At Action Mary, one of our core values is to celebrate our differences. We live in an age of unprecedented enlightenment. At no time in human history have all of us had so much opportunity to expand our horizons and explore new ways of thinking and new paths to address cultural and political issues.

And yet. Social media curation has gradually encased most of us in “culture bubbles.” While we believe that we’re more informed and in touch with what’s happening around us today, we are complicit with the social media giants – Facebook, YouTube and Twitter – in actually insulating us from news and ideas that run counter to our beliefs.

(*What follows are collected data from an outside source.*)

Definition diag_unexpected_eof (self : Lexer) : res Lexer :=
  push_diag self (bytes_of "unexpected end of file").
(** [chr as char] is the Latin-1 character of the byte. *)
Definition diag_unexpected_character (self : Lexer) (chr : Z) : res Lexer :=
  push_diag self (bytes_of "unexpected character '" ++ encode_utf8 chr ++ bytes_of "'").
Definition diag_invalid_escape_sequence (self : Lexer) : res Lexer :=
  push_diag self (bytes_of "invalid escape sequence").
Definition diag_invalid_unicode_escape (self : Lexer) : res Lexer :=
  push_diag self (bytes_of "invalid unicode escape").
Definition diag_invalid_float_literal (self : Lexer) : res Lexer :=
  push_diag self (bytes_of "invalid float literal").
Definition diag_invalid_integer_literal (self : Lexer) : res Lexer :=
  push_diag self (bytes_of "invalid integer literal").
Definition diag_invalid_integer_bit_width (self : Lexer) : res Lexer :=
  push_diag self (bytes_of "invalid integer bit width").

(** What an arm of [match state] does: leave ['lexer], or continue. *)
Inductive flow : Set :=
  | Break (self : Lexer) (kind : TokenKind)
  | Goto (state : State) (self : Lexer) (kind : TokenKind) (seen_digit : bool).

(** [kind = TokenKind::Invalid; break 'lexer]. *)
Definition invalid (self : Lexer) : res flow := Ret (Break self TokenKind.Invalid).

(** ** Skipping *)

Section Skip.
Context `{!Memx}.

Fixpoint eat_until_newline_loop (fuel : nat) (self : Lexer) : res Lexer :=
  match fuel with
  | O => diverge
  | S fuel =>
      rest ← slice_from (bytes self) (offset self);
      match memchr_dbl rest (byte "010") (byte "013") with
      | Some off =>
          b ← get_idx (bytes self) (offset self + off);
          if b =? byte "010" then Ret (set_offset self (offset self + off))
          else
            let off := (offset self + off)%nat in
            crlf ← (if (off + 1 <? len self)%nat then
                      c ← get_idx (bytes self) (off + 1); Ret (c =? byte "010")
                    else Ret false);
            eat_until_newline_loop fuel (set_offset self (if (crlf : bool) then off + 1 else off))
      | None => Ret self
      end
  end.

Definition eat_until_newline (self : Lexer) : res Lexer := eat_until_newline_loop (loop_fuel self) self.

Definition eat_until (self : Lexer) (needle : Z) : res Lexer :=
  rest ← slice_from (bytes self) (offset self);
  match memchr rest needle with
  | Some off => Ret (advance self off)
  | None => Ret (set_offset self (len self))
  end.

Definition eat_until3 (self : Lexer) (needle1 needle2 needle3 : Z) : res Lexer :=
  rest ← slice_from (bytes self) (offset self);
  match memchr_tpl rest needle1 needle2 needle3 with
  | Some off => Ret (advance self off)
  | None => Ret (set_offset self (len self))
  end.

Definition recover_invalid_string (self : Lexer) : res Lexer :=
  let self := set_scratch self [] in
  if (len self <=? offset self)%nat then Ret (set_offset self (len self))
  else
    rest ← slice_from (bytes self) (offset self);
    match memchr_tpl rest quote (byte "010") (byte "013") with
    | Some off =>
        let self := advance self off in
        b ← get_idx (bytes self) (offset self);
        Ret (if b =? quote then advance self 1 else self)
    | None => Ret (set_offset self (len self))
    end.

(** [self.recover_invalid_string(); kind = Invalid; break 'lexer]. *)
Definition abandon_string (self : Lexer) : res flow :=
  self ← recover_invalid_string self; invalid self.
End Skip.

(** ** States *)

Section States.
Context `{!Memx, !Hashify}.

Definition is_newline (b : Z) : bool := (b =? byte "010") || (b =? byte "013").

(** [if matches!(self.bytes[self.offset - 1], b'\n' | b'\r') { self.offset -= 1; }]. *)
Definition unread_newline (self : Lexer) : res Lexer :=
  o ← usize_sub (offset self) 1;
  b ← get_idx (bytes self) o;
  if is_newline b then back self 1 else Ret self.

(** The [if] at the start of [S0]. *)
Definition skip_whitespace (self : Lexer) : res Lexer :=
  b ← peek self;
  if char_class.is_whitespace b then
    rest ← slice_from (bytes self) (offset self);
    match memnechr_qpl rest (byte " ") (byte "009") (byte "010") (byte "013") with
    | Some off => Ret (advance self off)
    | None => Ret self
    end
  else Ret self.

Definition st_S0 (self : Lexer) (kind : TokenKind) (seen_digit : bool) : res flow :=
  self ← skip_whitespace self;
  let self := set_span_start self (offset self) in
  '(chr, self) ← bump self;
  if chr =? EOF then Ret (Break self TokenKind.Eof)
  else if chr =? byte "?" then Ret (Break self TokenKind.QuestionMark)
  else if chr =? byte "," then Ret (Break self TokenKind.Comma)
  else if chr =? byte ";" then Ret (Break self TokenKind.Semicolon)
  else if chr =? byte ":" then Ret (Break self TokenKind.Colon)
  else if chr =? byte "(" then Ret (Break self TokenKind.LParen)
  else if chr =? byte ")" then Ret (Break self TokenKind.RParen)
  else if chr =? byte "{" then Ret (Break self TokenKind.LBrace)
  else if chr =? byte "}" then Ret (Break self TokenKind.RBrace)
  else if chr =? byte "[" then Ret (Break self TokenKind.LBracket)
  else if chr =? byte "]" then Ret (Break self TokenKind.RBracket)
  else if chr =? byte "#" then Ret (Goto State.Hash self TokenKind.Hash seen_digit)
  else if chr =? byte "-" then Ret (Goto State.Minus self TokenKind.Minus seen_digit)
  else if chr =? byte "+" then Ret (Goto State.Plus self TokenKind.Plus seen_digit)
  else if chr =? byte "*" then Ret (Goto State.Star self TokenKind.Star seen_digit)
  else if chr =? byte "/" then Ret (Goto State.Slash self TokenKind.Slash seen_digit)
  else if chr =? byte "%" then Ret (Goto State.Percent self TokenKind.Percent seen_digit)
  else if chr =? byte "^" then Ret (Goto State.Caret self TokenKind.Caret seen_digit)
  else if chr =? byte "&" then Ret (Goto State.Amp self TokenKind.Amp seen_digit)
  else if chr =? byte "|" then Ret (Goto State.Pipe self TokenKind.Pipe seen_digit)
  else if chr =? byte "!" then Ret (Goto State.Bang self TokenKind.Bang seen_digit)
  else if chr =? byte "~" then Ret (Goto State.Tilde self TokenKind.Tilde seen_digit)
  else if chr =? byte "=" then Ret (Goto State.Eq self TokenKind.Eq seen_digit)
  else if chr =? byte "@" then Ret (Goto State.At self kind seen_digit)
  else if chr =? byte "$" then Ret (Goto State.Dollar self kind seen_digit)
  else if chr =? byte "<" then Ret (Goto State.Lt self TokenKind.Lt seen_digit)
  else if chr =? byte ">" then Ret (Goto State.Gt self TokenKind.Gt seen_digit)
  else if chr =? byte "." then Ret (Goto State.Dot self TokenKind.Dot seen_digit)
  else if chr =? byte "_" then Ret (Goto State.Underscore self TokenKind.Underscore seen_digit)
  else if chr =? byte "\" then Ret (Goto State.Backslash self kind seen_digit)
  else if chr =? quote then Ret (Goto State.Str self (TokenKind.LitStr []) seen_digit)
  else if chr =? byte "0" then Ret (Goto State.IntZero self kind true)
  else
    let class := char_class.class chr in
    if negb (Z.land class char_class.IDENT_START =? 0) then
      Ret (Goto State.Ident self (TokenKind.Ident [] User) seen_digit)
    else if negb (Z.land class char_class.DIGIT =? 0) then
      Ret (Goto State.IntDec self kind true)
    else
      (* the arm rebinds [chr] to the class *)
      self ← diag_unexpected_character self class;
      invalid self.

Definition st_Minus (self : Lexer) (kind : TokenKind) (seen_digit : bool) : res flow :=
  '(chr, self) ← bump self;
  if chr =? byte "=" then Ret (Break self TokenKind.MinusEq)
  else if chr =? byte "|" then Ret (Goto State.MinusPipe self TokenKind.MinusPipe seen_digit)
  else self ← back self 1; Ret (Break self kind).

Definition st_MinusPipe (self : Lexer) (kind : TokenKind) (seen_digit : bool) : res flow :=
  '(chr, self) ← bump self;
  if chr =? byte "=" then Ret (Break self TokenKind.MinusPipeEq)
  else self ← back self 1; Ret (Break self kind).

Definition st_Plus (self : Lexer) (kind : TokenKind) (seen_digit : bool) : res flow :=
  '(chr, self) ← bump self;
  if chr =? byte "=" then Ret (Break self TokenKind.PlusEq)
  else if chr =? byte "|" then Ret (Goto State.PlusPipe self TokenKind.PlusPipe seen_digit)
  else self ← back self 1; Ret (Break self kind).

Definition st_PlusPipe (self : Lexer) (kind : TokenKind) (seen_digit : bool) : res flow :=
  '(chr, self) ← bump self;
  if chr =? byte "=" then Ret (Break self TokenKind.PlusPipeEq)
  else self ← back self 1; Ret (Break self kind).

Definition st_Star (self : Lexer) (kind : TokenKind) (seen_digit : bool) : res flow :=
  '(chr, self) ← bump self;
  if chr =? byte "*" then Ret (Goto State.StarStar self TokenKind.StarStar seen_digit)
  else if chr =? byte "|" then Ret (Goto State.StarPipe self TokenKind.StarPipe seen_digit)
  else self ← back self 1; Ret (Break self kind).

Definition st_StarPipe (self : Lexer) (kind : TokenKind) (seen_digit : bool) : res flow :=
  '(chr, self) ← bump self;
  if chr =? byte "=" then Ret (Break self TokenKind.StarPipeEq)
  else self ← back self 1; Ret (Break self kind).

Definition st_StarStar (self : Lexer) (kind : TokenKind) (seen_digit : bool) : res flow :=
  '(_, self) ← bump self;
  self ← back self 1;
  Ret (Break self kind).

Definition st_Slash (self : Lexer) (kind : TokenKind) (seen_digit : bool) : res flow :=
  '(chr, self) ← bump self;
  if chr =? byte "=" then Ret (Break self TokenKind.SlashEq)
  else if chr =? byte "/" then Ret (Goto State.LineComment self kind seen_digit)
  else self ← back self 1; Ret (Break self kind).

Definition st_Percent (self : Lexer) (kind : TokenKind) (seen_digit : bool) : res flow :=
  '(chr, self) ← bump self;
  if chr =? byte "=" then Ret (Break self TokenKind.PercentEq)
  else self ← back self 1; Ret (Break self kind).

Definition st_Caret (self : Lexer) (kind : TokenKind) (seen_digit : bool) : res flow :=
  '(chr, self) ← bump self;
  if chr =? byte "=" then Ret (Break self TokenKind.CaretEq)
  else self ← back self 1; Ret (Break self kind).

Definition st_Amp (self : Lexer) (kind : TokenKind) (seen_digit : bool) : res flow :=
  '(chr, self) ← bump self;
  if chr =? byte "=" then Ret (Break self TokenKind.AmpEq)
  else if chr =? byte "&" then Ret (Goto State.AmpAmp self TokenKind.AmpAmp seen_digit)
  else self ← back self 1; Ret (Break self kind).

Definition st_AmpAmp (self : Lexer) (kind : TokenKind) (seen_digit : bool) : res flow :=
  '(chr, self) ← bump self;
  if chr =? byte "=" then Ret (Break self TokenKind.AmpAmpEq)
  else self ← back self 1; Ret (Break self kind).

Definition st_Pipe (self : Lexer) (kind : TokenKind) (seen_digit : bool) : res flow :=
  '(chr, self) ← bump self;
  if chr =? byte "=" then Ret (Break self TokenKind.PipeEq)
  else if chr =? byte "|" then Ret (Goto State.PipePipe self TokenKind.PipePipe seen_digit)
  else self ← back self 1; Ret (Break self kind).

So, in effect, our well-meaning efforts to indulge ourselves online with “people like me” can have a seriously desultory effect. The danger is obvious: to live in a filtered, curated environment is to miss the wonder and awe that accompanies active curiosity. The choice is simple. We can all sit back and consume what the social media giants feed us, or we can, as Lou Reed put it: “Take a walk on the wild side.”

Today, cultural diversity is under attack. “Give me your tired, your poor” has been twisted to “Give me your best and brightest and Caucasian.” The right has no empathy for “your huddled masses.” The lamp to the golden door has nearly been extinguished.

Clearly, the existence of social media is not to blame for decades of bigotry and intolerance. But it has given a voice to some of the worst vestiges of our national character. The temptation to attack individuals, institutions and cultures with relative anonymity is often too much for people.

In a free society, you can’t legislate morality or attempt to right every wrong. But we must have the courage to step out of our personal comfort zones to stand up for what’s right. One of the most existential threats we face in America today is the normalization of the behavior of our elected leaders, who have come to personify apathy and ignorance. Instead of using social media as sedative (or an “echo chamber”) to uphold our personal beliefs amid all the craziness that’s going on around us, can’t we use these powerful tools to ignite a national dialogue that more accurately reflects the diversity of the American spirit? Or should we continue blindly down the pathway to divisiveness and intolerance?